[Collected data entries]
= = = = =
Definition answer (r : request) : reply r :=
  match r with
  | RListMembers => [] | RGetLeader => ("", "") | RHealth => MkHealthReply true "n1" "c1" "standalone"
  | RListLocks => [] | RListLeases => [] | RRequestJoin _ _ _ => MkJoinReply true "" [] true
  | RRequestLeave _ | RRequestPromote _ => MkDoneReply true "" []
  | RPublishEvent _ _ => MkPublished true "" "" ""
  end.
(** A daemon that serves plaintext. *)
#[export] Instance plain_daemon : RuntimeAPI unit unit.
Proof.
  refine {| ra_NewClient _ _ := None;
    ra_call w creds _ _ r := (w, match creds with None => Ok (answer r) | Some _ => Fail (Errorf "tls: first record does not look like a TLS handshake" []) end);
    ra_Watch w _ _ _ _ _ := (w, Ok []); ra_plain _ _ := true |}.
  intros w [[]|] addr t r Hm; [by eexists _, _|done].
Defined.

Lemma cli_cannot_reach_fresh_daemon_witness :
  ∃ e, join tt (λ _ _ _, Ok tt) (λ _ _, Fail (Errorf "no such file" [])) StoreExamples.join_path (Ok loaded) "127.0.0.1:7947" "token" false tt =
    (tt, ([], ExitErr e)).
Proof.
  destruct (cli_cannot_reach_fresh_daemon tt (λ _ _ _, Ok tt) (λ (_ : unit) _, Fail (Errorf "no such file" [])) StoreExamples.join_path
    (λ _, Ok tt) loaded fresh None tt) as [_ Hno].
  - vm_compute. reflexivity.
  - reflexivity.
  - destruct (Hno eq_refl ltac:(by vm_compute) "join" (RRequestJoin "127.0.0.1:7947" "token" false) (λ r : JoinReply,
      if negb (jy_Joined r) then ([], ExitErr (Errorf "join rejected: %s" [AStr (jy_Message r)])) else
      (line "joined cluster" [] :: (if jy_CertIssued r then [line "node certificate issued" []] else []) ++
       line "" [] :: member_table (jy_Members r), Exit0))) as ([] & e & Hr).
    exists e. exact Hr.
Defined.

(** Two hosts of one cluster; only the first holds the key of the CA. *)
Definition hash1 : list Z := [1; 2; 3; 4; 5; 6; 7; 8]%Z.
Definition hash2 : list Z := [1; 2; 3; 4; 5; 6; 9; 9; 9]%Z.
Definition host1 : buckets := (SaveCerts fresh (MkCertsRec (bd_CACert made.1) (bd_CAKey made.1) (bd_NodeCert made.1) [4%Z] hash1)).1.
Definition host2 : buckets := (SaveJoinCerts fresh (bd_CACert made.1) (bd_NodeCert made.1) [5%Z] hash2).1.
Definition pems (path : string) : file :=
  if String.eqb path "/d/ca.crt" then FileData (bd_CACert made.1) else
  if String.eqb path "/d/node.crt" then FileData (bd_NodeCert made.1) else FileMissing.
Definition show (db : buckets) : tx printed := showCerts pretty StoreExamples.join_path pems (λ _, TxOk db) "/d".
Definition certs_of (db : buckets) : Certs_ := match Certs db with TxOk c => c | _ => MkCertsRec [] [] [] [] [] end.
= = = = =
Output, from the data above, the lines from the line with "[])) StoreExamples.join_path (Ok" to the line with "- reflexivity." exactly as they stand, both ends included and nothing else.

  ∃ e, join tt (λ _ _ _, Ok tt) (λ _ _, Fail (Errorf "no such file" [])) StoreExamples.join_path (Ok loaded) "127.0.0.1:7947" "token" false tt =
    (tt, ([], ExitErr e)).
Proof.
  destruct (cli_cannot_reach_fresh_daemon tt (λ _ _ _, Ok tt) (λ (_ : unit) _, Fail (Errorf "no such file" [])) StoreExamples.join_path
    (λ _, Ok tt) loaded fresh None tt) as [_ Hno].
  - vm_compute. reflexivity.
  - reflexivity.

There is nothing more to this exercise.